__Problem statement__
Where a line below carries the word "that", include it in the count, then give the count alone.

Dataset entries
——
(* ===== verification/FeeHistory.v ===== *)
(** * eth_feeHistory (anvil/src/eth/api.rs, [EthApi::fee_history])

    The handler reads the cache that [FeeHistoryService] keeps. *)
From Stdlib Require Import SpecFloat.
From S2P Require Import Prelude Transaction TimeManager Hardfork Block Rlp Fees Snapshots PoolTx.
From S2P Require Import Db BlockStates Validator Executor Chain Cheats Node Backend.
Open Scope Z_scope.

(** [ethers::types::FeeHistory] *)
Record FeeHistory := mkFeeHistoryResponse {
  oldest_block : Z; fh_base_fee_per_gas : list Z; fh_gas_used_ratio : list F64.f64; fh_reward : list (list Z) }.

Definition MAX_BLOCK_COUNT : Z := 1024.

(** The reward of a block at a requested percentile. *)
Definition percentile_index (p : F64.f64) : Z :=
  let p := F64.clamp p (F64.of_Z 0) (F64.of_Z 100) in
  F64.to_u64 (F64.mul (F64.mul (F64.div (F64.round p) (F64.of_Z 2)) (F64.of_Z 2)) (F64.of_Z 2)).
Definition percentile_reward (block : FeeHistoryCacheItem) (p : F64.f64) : Z :=
  default 0 (rewards block !! Z.to_nat (percentile_index p)).

(** The loop over the [n] blocks from [number] on. *)
Fixpoint history_loop (cache : gmap Z FeeHistoryCacheItem) (ps : list F64.f64) (number : Z) (n : nat) (r : FeeHistory)
    : FeeHistory :=
  match n with
  | O => r
  | S n =>
      let r :=
        match cache !! number with
        | None => r
        | Some block =>
            mkFeeHistoryResponse (oldest_block r) (fh_base_fee_per_gas r ++ [item_base_fee block])
              (fh_gas_used_ratio r ++ [gas_used_ratio block])
              (match ps with [] => fh_reward r | _ => fh_reward r ++ [percentile_reward block <$> ps] end)
        end in
      history_loop cache ps (number + 1) n r
  end.

(** The base fee after the last block. *)
Definition next_fee_estimate (elasticity last_gas_used : F64.f64) (last_fee_per_gas : Z) : Z :=
  let last_fee_per_gas := F64.of_Z last_fee_per_gas in
  if F64.lt F64.half last_gas_used then
    let increase := F64.mul (F64.mul (F64.sub last_gas_used F64.half) (F64.of_Z 2)) elasticity in
    F64.to_u64 (F64.add last_fee_per_gas (F64.mul last_fee_per_gas increase))
  else if F64.lt last_gas_used F64.half then
    let increase := F64.mul (F64.mul (F64.sub F64.half last_gas_used) (F64.of_Z 2)) elasticity in
    F64.to_u64 (F64.sub last_fee_per_gas (F64.mul last_fee_per_gas increase))
  else F64.to_u64 last_fee_per_gas.

Definition add_next_fee (elasticity : F64.f64) (r : FeeHistory) : exec FeeHistory :=
  match last (fh_gas_used_ratio r), last (fh_base_fee_per_gas r) with
  | Some last_gas_used, Some last_fee_per_gas =>
      last_fee_per_gas ← u256_as_u64 last_fee_per_gas;
      Ret (mkFeeHistoryResponse (oldest_block r)
             (fh_base_fee_per_gas r ++ [next_fee_estimate elasticity last_gas_used last_fee_per_gas])
             (fh_gas_used_ratio r) (fh_reward r))
  | _, _ => Ret r
  end.

Section FeeHistory.
Context `{!Evm} `{!Hashing} `{!StateStore} `{!NodeDb} `{!LogFilter} `{!BlockChannel} `{!SpecIdOrder}.
Variable config : NodeConfig.
(** What the remote client of a forked node answers. *)
Variable fork_fee_history : ClientFork -> Z -> Z -> list F64.f64 -> result FeeHistory string.
(** [EthApi::fee_history_limit] and the shared cache. *)
Variable fee_history_limit : Z.

Definition newest_number (current : Z) (newest_block : BlockNumber) : Z :=
  match newest_block with
  | BLatest | BPending => current
  | BEarliest => 0
  | BNumber n => n
  | BSafe => u64_saturating_sub current 32
  | BFinalized => u64_saturating_sub current (32 * 2)
  end.

(** [block_count] is an [U256]; the range is inclusive. *)
Definition lowest_number (number block_count : Z) : Z :=
  u64_saturating_sub number (u64_saturating_sub (if decide (MAX_BLOCK_COUNT < block_count) then MAX_BLOCK_COUNT else block_count) 1).
Definition fee_history (cache : gmap Z FeeHistoryCacheItem) (s : Node) (block_count : Z) (newest_block : BlockNumber)
    (reward_percentiles : list F64.f64) : exec (result FeeHistory BlockchainError) :=
  let current := node_best_number s in
  let number := newest_number current newest_block in
  let answer :=
    match fork config with
    | Some f =>
        if predates_fork_inclusive f number then
          Some (from_fork (fork_fee_history f block_count number reward_percentiles))
        else None
    | None => None
    end in
  match answer with
  | Some answer => Ret answer
  | None =>
      let highest := number in
      let lowest := lowest_number number block_count in
      if decide (lowest < u64_saturating_sub (node_best_number s) fee_history_limit) then
        Ret (Err (FeeHistoryErr InvalidBlockRange))
      else
        let response :=
          history_loop cache reward_percentiles lowest (Z.to_nat (highest - lowest + 1)) (mkFeeHistoryResponse lowest [] [] []) in
        response ← add_next_fee (FeeManager.elasticity (fees s)) response;
        Ret (Ok response)
  end.

(** ** What is answered *)

(** The cached entries of the [n] blocks from [number] on. *)
Definition entries (cache : gmap Z FeeHistoryCacheItem) (number : Z) (n : nat) : list FeeHistoryCacheItem :=
  omap (cache !!.) (seqZ number (Z.of_nat n)).

Definition rewards_of (ps : list F64.f64) (items : list FeeHistoryCacheItem) : list (list Z) :=
  match ps with [] => [] | _ => (fun i => percentile_reward i <$> ps) <$> items end.

Lemma entries_S cache number n : entries cache number (S n) = option_list (cache !! number) ++ entries cache (number + 1) n.
Proof.
  unfold entries. rewrite Nat2Z.inj_succ, seqZ_cons by lia. rewrite Z.pred_succ. cbn [omap list_omap].
  unfold Z.succ. by destruct (cache !! number).
Qed.
(** Where the cache has all blocks, every block has its entry. *)
Lemma entries_all cache number n :
  (forall k, (k < n)%nat -> is_Some (cache !! (number + Z.of_nat k))) ->
  length (entries cache number n) = n /\ forall k, (k < n)%nat -> entries cache number n !! k = cache !! (number + Z.of_nat k).
Proof.
  revert number. induction n as [|n IH]; intros number Hk; [split; [done|lia]|]. rewrite entries_S.
  destruct (Hk 0%nat ltac:(lia)) as [i Hi]. rewrite Z.add_0_r in Hi. rewrite Hi. cbn.
  destruct (IH (number + 1)) as [Hlen Hl].
  { intros k Hlt. replace (number + 1 + Z.of_nat k) with (number + Z.of_nat (S k)) by lia. apply Hk. lia. }
  split; [by rewrite Hlen|]. intros [|k] Hlt; cbn; [by rewrite Z.add_0_r|]. rewrite Hl by lia. f_equal. lia.
Qed.

Lemma history_loop_spec cache ps n : forall number r,
  history_loop cache ps number n r =
    mkFeeHistoryResponse (oldest_block r) (fh_base_fee_per_gas r ++ (item_base_fee <$> entries cache number n))
      (fh_gas_used_ratio r ++ (gas_used_ratio <$> entries cache number n))
      (fh_reward r ++ rewards_of ps (entries cache number n)).
Proof.
  induction n as [|n IH]; intros number r; cbn [history_loop].
  { destruct r. cbn. unfold rewards_of. destruct ps; by rewrite !app_nil_r. }
  rewrite IH, entries_S. destruct (cache !! number) as [b|]; [|by destruct r].
  cbn. rewrite <- !app_assoc. destruct ps; cbn; rewrite <- ?app_assoc; done.
Qed.

Lemma add_next_fee_spec e items lowest rs :
  Forall (fun i => item_base_fee i <= U64_MAX) items ->
  exists next, add_next_fee e (mkFeeHistoryResponse lowest (item_base_fee <$> items) (gas_used_ratio <$> items) rs) =
    Ret (mkFeeHistoryResponse lowest ((item_base_fee <$> items) ++ next) (gas_used_ratio <$> items) rs) /\
  next = option_list ((fun i => next_fee_estimate e (gas_used_ratio i) (item_base_fee i)) <$> last items).
Proof.
  intros Hf. unfold add_next_fee. cbn. rewrite !fmap_last. destruct (last items) as [i|] eqn:Hl; cbn.
  - apply last_Some_elem_of in Hl. rewrite Forall_forall in Hf. specialize (Hf i Hl).
    assert (u256_as_u64 (item_base_fee i) = Ret (item_base_fee i)) as -> by (by apply u256_as_u64_Ret). cbn. by eexists.
  - apply last_None in Hl as ->. cbn. by exists [].
Qed.

(** [eth_feeHistory] on a node that is not forked, for a range that the
    cache covers: it answers with one entry per block of the range, in order
    and each the block's own, starting with the oldest block it names, with the
    rewards at the requested percentiles, and after the base fees of these
    blocks an estimate for the next one. *)
Theorem fee_history_answers cache lo s block_count newest_block ps :
  fork config = None -> window lo (node_best_number s) cache -> map_Forall (fun _ i => item_base_fee i <= U64_MAX) cache ->
  let number := newest_number (node_best_number s) newest_block in
  let lowest := lowest_number number block_count in
  lo <= lowest -> lowest <= number <= node_best_number s -> u64_saturating_sub (node_best_number s) fee_history_limit <= lo ->
  exists r, fee_history cache s block_count newest_block ps = Ret (Ok r) /\ oldest_block r = lowest /\
    length (fh_gas_used_ratio r) = Z.to_nat (number - lowest + 1) /\
    length (fh_base_fee_per_gas r) = S (length (fh_gas_used_ratio r)) /\
    length (fh_reward r) = (if decide (ps = []) then 0 else length (fh_gas_used_ratio r))%nat /\
    forall k, (k < length (fh_gas_used_ratio r))%nat -> exists item, cache !! (lowest + Z.of_nat k) = Some item /\
      fh_gas_used_ratio r !! k = Some (gas_used_ratio item) /\ fh_base_fee_per_gas r !! k = Some (item_base_fee item) /\
      (ps <> [] -> fh_reward r !! k = Some (percentile_reward item <$> ps)).
Proof.
  intros Hf Hw Hu number lowest Hlo [Hle Hbest] Hlim. unfold fee_history. rewrite Hf. fold number. fold lowest.
  rewrite decide_False by lia. rewrite history_loop_spec. cbn [oldest_block fh_base_fee_per_gas fh_gas_used_ratio fh_reward app].
  set (n := Z.to_nat (number - lowest + 1)).
  destruct (entries_all cache lowest n) as [Hlen Hl]; [intros k Hk; apply Hw; lia|].
  destruct (add_next_fee_spec (FeeManager.elasticity (fees s)) (entries cache lowest n) lowest (rewards_of ps (entries cache lowest n)))
    as (next & -> & Hnext).
  { apply Forall_lookup_2. intros i x Hx. assert (i < n)%nat as Hi by (apply lookup_lt_Some in Hx; lia).
    rewrite Hl in Hx by done. by apply (Hu _ _ Hx). }
  assert (length next = 1%nat) as Hone.
  { subst next. destruct (last (entries cache lowest n)) eqn:He; [done|]. apply last_None in He. rewrite He in Hlen. simpl in Hlen. lia. }
  cbn. eexists. split; [done|]. cbn. rewrite length_app, !length_fmap, Hone, Hlen. split_and!; [done|done|lia| |].
  - unfold rewards_of. destruct ps; [done|]. rewrite decide_False by done. by rewrite length_fmap.
  - intros k Hk. destruct (proj2 (Hw (lowest + Z.of_nat k)) ltac:(lia)) as [item Hi]. exists item.
    pose proof (Hl k Hk) as He. rewrite Hi in He. rewrite list_lookup_fmap, He, lookup_app_l by (rewrite length_fmap; lia).
    rewrite list_lookup_fmap, He. split_and!; [done..|]. intros Hne. unfold rewards_of. destruct ps; [done|].
    by rewrite list_lookup_fmap, He.
Qed.
End FeeHistory.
——
__The answer__
2